Take the lines below between the one holding "(* ===== verification/Irm.v ===== *)" and the one holding "FCMP_OGEToFCMP_OLT | FCMP_UGEToFCMP_ULT", inclusive, and copy them exactly. Add nothing.

Stored data entries
* * *
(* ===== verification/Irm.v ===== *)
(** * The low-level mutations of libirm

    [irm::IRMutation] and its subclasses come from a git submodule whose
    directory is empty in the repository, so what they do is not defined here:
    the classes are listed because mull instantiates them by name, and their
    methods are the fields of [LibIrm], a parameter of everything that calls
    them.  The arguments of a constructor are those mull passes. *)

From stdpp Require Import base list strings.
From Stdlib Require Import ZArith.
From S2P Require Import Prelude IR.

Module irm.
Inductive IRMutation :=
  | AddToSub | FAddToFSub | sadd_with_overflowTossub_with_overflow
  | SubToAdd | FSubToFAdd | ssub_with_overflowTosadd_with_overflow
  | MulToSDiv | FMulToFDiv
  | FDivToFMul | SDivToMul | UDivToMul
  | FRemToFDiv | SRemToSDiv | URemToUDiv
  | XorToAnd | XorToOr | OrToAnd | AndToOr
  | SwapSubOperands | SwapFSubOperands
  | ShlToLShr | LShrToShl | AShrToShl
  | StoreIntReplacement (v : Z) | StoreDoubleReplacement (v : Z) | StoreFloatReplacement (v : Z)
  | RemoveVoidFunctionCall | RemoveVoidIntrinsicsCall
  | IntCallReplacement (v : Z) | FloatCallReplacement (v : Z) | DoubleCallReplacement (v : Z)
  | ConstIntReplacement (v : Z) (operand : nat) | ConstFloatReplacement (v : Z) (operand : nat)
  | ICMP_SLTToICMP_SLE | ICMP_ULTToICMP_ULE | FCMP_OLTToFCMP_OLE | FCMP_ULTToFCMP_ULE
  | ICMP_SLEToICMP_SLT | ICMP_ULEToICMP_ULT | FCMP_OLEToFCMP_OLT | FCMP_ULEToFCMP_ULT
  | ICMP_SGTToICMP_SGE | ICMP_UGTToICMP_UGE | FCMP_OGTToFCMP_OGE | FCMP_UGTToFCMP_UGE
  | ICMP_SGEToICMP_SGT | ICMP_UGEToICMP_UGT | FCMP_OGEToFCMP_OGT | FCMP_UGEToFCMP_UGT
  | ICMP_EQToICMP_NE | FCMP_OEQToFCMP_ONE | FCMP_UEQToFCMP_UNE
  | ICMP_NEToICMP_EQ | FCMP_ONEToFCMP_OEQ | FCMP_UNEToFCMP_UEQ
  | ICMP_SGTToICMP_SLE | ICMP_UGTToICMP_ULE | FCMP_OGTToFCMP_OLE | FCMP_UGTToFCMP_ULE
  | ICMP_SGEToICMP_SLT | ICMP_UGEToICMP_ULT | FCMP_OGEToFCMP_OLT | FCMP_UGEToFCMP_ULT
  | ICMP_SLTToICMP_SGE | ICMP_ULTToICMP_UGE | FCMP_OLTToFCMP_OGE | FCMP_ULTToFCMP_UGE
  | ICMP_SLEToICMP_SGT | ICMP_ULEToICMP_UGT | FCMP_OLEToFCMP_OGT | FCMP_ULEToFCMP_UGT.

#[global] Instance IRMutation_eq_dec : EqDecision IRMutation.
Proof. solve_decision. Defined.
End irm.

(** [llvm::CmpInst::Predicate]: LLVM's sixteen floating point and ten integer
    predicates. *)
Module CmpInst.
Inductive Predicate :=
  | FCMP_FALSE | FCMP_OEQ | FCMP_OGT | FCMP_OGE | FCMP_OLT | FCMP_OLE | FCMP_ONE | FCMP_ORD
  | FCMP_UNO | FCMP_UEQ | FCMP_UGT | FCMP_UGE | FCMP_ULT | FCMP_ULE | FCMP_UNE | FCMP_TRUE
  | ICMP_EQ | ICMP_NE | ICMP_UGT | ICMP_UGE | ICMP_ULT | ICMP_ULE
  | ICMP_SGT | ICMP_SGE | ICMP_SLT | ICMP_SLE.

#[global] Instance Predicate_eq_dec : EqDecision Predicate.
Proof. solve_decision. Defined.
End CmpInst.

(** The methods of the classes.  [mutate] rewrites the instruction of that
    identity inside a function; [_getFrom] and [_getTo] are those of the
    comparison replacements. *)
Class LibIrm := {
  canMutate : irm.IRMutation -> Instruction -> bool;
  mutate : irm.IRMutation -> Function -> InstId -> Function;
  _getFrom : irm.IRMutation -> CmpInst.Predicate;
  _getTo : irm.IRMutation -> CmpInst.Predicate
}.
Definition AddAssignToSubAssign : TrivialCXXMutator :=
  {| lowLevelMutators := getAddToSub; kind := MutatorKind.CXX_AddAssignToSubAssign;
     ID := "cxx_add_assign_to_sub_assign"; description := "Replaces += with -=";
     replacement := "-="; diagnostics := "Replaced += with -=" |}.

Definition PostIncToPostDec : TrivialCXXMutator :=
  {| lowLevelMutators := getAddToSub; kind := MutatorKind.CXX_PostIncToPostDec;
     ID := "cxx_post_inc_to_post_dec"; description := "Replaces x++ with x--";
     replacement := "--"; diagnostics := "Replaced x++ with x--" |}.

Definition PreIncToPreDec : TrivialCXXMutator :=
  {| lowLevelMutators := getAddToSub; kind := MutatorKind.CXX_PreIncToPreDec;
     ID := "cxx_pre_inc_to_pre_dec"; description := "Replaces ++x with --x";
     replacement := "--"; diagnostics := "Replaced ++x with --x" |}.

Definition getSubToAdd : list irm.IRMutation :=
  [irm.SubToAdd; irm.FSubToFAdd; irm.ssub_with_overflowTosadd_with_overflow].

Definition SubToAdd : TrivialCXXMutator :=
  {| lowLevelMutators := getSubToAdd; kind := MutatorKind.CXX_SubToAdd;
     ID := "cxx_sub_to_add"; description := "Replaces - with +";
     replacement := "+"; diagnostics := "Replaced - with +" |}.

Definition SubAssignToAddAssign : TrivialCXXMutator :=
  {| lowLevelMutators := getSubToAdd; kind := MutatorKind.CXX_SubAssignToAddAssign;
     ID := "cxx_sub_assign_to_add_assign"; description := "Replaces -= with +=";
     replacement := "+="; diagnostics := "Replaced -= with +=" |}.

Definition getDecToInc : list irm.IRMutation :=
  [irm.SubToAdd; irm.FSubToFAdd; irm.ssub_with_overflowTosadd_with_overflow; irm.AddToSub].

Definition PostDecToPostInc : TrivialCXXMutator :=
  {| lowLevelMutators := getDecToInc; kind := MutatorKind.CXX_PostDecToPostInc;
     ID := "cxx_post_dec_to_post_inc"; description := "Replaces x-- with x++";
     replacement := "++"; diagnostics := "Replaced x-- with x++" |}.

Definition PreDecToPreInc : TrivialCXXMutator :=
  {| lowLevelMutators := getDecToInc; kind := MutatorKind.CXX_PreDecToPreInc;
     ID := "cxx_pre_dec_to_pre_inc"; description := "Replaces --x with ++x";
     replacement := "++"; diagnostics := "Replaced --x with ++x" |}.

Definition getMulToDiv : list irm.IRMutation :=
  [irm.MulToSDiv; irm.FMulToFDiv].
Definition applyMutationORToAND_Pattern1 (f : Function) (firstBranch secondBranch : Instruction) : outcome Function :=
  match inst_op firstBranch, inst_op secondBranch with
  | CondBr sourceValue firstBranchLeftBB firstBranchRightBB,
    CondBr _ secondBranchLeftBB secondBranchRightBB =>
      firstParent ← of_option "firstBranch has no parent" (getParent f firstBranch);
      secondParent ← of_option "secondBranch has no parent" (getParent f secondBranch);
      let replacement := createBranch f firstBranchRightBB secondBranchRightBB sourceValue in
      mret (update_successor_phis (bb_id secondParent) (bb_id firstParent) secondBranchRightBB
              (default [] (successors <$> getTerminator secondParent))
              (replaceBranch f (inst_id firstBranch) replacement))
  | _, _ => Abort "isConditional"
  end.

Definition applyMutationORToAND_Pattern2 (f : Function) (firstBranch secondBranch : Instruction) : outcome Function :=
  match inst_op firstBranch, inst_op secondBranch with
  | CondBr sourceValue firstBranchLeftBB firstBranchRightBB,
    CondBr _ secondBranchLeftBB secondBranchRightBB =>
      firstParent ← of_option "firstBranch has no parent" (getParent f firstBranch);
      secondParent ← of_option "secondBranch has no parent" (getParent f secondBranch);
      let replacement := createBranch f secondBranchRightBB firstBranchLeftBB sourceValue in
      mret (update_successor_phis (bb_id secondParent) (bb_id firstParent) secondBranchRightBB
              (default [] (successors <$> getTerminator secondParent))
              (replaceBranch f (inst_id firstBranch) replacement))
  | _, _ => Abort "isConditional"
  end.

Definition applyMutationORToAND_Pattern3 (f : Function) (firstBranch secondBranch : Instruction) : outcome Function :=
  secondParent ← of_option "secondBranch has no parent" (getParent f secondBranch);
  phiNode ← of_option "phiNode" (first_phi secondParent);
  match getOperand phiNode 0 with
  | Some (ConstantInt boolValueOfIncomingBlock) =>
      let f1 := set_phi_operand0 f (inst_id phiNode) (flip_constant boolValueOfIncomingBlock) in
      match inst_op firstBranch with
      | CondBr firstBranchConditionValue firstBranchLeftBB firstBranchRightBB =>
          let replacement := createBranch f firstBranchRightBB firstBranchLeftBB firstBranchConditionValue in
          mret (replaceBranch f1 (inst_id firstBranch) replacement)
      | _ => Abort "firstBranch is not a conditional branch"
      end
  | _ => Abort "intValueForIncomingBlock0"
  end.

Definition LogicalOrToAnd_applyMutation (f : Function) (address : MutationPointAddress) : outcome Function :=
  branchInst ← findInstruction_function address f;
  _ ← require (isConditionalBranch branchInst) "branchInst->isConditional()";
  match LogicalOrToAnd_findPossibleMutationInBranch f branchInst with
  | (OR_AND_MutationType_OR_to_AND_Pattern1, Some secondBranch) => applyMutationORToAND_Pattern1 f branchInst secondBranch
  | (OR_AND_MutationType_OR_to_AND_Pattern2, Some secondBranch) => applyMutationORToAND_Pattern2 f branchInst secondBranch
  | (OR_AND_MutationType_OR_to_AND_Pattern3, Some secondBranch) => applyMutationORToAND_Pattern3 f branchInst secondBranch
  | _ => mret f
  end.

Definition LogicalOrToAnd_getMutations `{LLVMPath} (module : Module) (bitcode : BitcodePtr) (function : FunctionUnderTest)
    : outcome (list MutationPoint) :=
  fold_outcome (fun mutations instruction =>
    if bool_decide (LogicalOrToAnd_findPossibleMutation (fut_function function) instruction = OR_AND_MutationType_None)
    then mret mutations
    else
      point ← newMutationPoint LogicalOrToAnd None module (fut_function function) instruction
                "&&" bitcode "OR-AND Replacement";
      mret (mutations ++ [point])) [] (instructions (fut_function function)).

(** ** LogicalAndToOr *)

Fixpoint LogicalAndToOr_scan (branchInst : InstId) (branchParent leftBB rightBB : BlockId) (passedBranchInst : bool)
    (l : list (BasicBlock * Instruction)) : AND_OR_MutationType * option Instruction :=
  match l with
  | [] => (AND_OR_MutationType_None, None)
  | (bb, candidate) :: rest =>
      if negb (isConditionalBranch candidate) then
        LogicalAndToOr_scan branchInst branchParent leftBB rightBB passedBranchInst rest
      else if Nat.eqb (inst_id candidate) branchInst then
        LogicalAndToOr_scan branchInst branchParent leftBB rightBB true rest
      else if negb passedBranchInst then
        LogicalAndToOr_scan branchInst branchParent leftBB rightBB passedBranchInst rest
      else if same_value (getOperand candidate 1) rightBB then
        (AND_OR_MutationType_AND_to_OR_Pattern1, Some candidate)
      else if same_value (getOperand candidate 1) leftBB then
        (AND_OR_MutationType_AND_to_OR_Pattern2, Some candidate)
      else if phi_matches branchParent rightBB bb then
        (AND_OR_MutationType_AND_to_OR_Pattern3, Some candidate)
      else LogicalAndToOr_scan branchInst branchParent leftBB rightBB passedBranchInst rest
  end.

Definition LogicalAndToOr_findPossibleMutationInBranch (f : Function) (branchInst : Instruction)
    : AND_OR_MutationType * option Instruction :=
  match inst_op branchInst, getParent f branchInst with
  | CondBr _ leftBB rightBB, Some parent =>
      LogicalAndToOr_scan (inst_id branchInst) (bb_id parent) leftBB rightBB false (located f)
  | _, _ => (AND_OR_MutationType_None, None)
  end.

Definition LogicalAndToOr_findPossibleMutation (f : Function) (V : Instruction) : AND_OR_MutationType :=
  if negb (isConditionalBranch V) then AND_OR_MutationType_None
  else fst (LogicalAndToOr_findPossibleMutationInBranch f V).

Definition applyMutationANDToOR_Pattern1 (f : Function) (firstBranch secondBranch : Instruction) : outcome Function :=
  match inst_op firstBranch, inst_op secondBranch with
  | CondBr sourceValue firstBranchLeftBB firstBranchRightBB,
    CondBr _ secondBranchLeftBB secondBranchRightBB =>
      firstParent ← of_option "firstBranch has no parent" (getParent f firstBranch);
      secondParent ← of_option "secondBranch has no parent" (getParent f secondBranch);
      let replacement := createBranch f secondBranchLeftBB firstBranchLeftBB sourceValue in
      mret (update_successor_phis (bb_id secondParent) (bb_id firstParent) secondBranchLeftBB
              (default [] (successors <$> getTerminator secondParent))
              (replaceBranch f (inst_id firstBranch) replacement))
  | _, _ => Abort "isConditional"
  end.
* * *
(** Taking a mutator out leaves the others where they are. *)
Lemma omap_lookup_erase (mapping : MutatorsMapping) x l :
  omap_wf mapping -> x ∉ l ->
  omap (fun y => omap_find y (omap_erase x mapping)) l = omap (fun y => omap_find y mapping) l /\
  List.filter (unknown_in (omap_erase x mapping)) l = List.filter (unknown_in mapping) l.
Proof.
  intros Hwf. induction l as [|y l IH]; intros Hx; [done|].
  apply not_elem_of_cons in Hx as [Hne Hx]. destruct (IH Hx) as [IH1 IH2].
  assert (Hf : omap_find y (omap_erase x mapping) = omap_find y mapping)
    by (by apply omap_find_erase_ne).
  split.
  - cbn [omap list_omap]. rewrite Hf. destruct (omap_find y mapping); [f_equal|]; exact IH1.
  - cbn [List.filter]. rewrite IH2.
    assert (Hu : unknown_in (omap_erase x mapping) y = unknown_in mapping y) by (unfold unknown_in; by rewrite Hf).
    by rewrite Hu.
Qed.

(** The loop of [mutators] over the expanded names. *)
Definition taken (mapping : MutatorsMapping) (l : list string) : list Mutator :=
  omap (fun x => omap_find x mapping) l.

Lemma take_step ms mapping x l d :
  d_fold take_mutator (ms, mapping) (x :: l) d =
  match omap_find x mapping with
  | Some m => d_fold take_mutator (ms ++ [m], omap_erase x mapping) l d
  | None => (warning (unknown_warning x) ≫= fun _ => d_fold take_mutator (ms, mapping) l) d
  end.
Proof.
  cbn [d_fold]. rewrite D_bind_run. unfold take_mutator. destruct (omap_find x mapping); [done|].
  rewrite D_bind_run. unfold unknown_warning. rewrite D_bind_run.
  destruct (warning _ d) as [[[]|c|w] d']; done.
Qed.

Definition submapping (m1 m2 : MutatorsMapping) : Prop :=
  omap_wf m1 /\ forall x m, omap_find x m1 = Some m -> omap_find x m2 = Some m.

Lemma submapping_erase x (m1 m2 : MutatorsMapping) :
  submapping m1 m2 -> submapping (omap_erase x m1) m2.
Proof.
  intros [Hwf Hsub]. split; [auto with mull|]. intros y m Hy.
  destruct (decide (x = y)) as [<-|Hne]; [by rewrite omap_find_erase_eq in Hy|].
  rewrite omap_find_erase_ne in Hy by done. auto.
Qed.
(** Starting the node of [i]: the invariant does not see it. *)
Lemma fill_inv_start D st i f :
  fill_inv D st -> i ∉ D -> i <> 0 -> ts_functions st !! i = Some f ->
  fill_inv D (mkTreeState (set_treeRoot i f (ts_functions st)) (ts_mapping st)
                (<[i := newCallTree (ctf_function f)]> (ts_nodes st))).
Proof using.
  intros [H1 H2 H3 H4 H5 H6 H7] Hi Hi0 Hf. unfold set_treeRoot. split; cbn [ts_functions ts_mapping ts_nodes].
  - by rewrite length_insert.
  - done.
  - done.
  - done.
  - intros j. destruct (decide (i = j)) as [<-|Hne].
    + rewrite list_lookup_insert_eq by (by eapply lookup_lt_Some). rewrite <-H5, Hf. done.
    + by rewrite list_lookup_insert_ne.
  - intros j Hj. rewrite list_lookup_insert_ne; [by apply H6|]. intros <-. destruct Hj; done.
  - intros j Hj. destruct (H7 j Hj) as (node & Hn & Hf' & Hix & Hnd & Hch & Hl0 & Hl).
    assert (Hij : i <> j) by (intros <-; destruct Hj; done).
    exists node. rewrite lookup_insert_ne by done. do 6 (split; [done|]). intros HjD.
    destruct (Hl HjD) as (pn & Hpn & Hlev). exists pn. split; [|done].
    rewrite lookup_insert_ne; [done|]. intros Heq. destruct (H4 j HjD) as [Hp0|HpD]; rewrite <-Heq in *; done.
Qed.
* * *
### Reply
(* ===== verification/Irm.v ===== *)
(** * The low-level mutations of libirm

    [irm::IRMutation] and its subclasses come from a git submodule whose
    directory is empty in the repository, so what they do is not defined here:
    the classes are listed because mull instantiates them by name, and their
    methods are the fields of [LibIrm], a parameter of everything that calls
    them.  The arguments of a constructor are those mull passes. *)

From stdpp Require Import base list strings.
From Stdlib Require Import ZArith.
From S2P Require Import Prelude IR.

Module irm.
Inductive IRMutation :=
  | AddToSub | FAddToFSub | sadd_with_overflowTossub_with_overflow
  | SubToAdd | FSubToFAdd | ssub_with_overflowTosadd_with_overflow
  | MulToSDiv | FMulToFDiv
  | FDivToFMul | SDivToMul | UDivToMul
  | FRemToFDiv | SRemToSDiv | URemToUDiv
  | XorToAnd | XorToOr | OrToAnd | AndToOr
  | SwapSubOperands | SwapFSubOperands
  | ShlToLShr | LShrToShl | AShrToShl
  | StoreIntReplacement (v : Z) | StoreDoubleReplacement (v : Z) | StoreFloatReplacement (v : Z)
  | RemoveVoidFunctionCall | RemoveVoidIntrinsicsCall
  | IntCallReplacement (v : Z) | FloatCallReplacement (v : Z) | DoubleCallReplacement (v : Z)
  | ConstIntReplacement (v : Z) (operand : nat) | ConstFloatReplacement (v : Z) (operand : nat)
  | ICMP_SLTToICMP_SLE | ICMP_ULTToICMP_ULE | FCMP_OLTToFCMP_OLE | FCMP_ULTToFCMP_ULE
  | ICMP_SLEToICMP_SLT | ICMP_ULEToICMP_ULT | FCMP_OLEToFCMP_OLT | FCMP_ULEToFCMP_ULT
  | ICMP_SGTToICMP_SGE | ICMP_UGTToICMP_UGE | FCMP_OGTToFCMP_OGE | FCMP_UGTToFCMP_UGE
  | ICMP_SGEToICMP_SGT | ICMP_UGEToICMP_UGT | FCMP_OGEToFCMP_OGT | FCMP_UGEToFCMP_UGT
  | ICMP_EQToICMP_NE | FCMP_OEQToFCMP_ONE | FCMP_UEQToFCMP_UNE
  | ICMP_NEToICMP_EQ | FCMP_ONEToFCMP_OEQ | FCMP_UNEToFCMP_UEQ
  | ICMP_SGTToICMP_SLE | ICMP_UGTToICMP_ULE | FCMP_OGTToFCMP_OLE | FCMP_UGTToFCMP_ULE
  | ICMP_SGEToICMP_SLT | ICMP_UGEToICMP_ULT | FCMP_OGEToFCMP_OLT | FCMP_UGEToFCMP_ULT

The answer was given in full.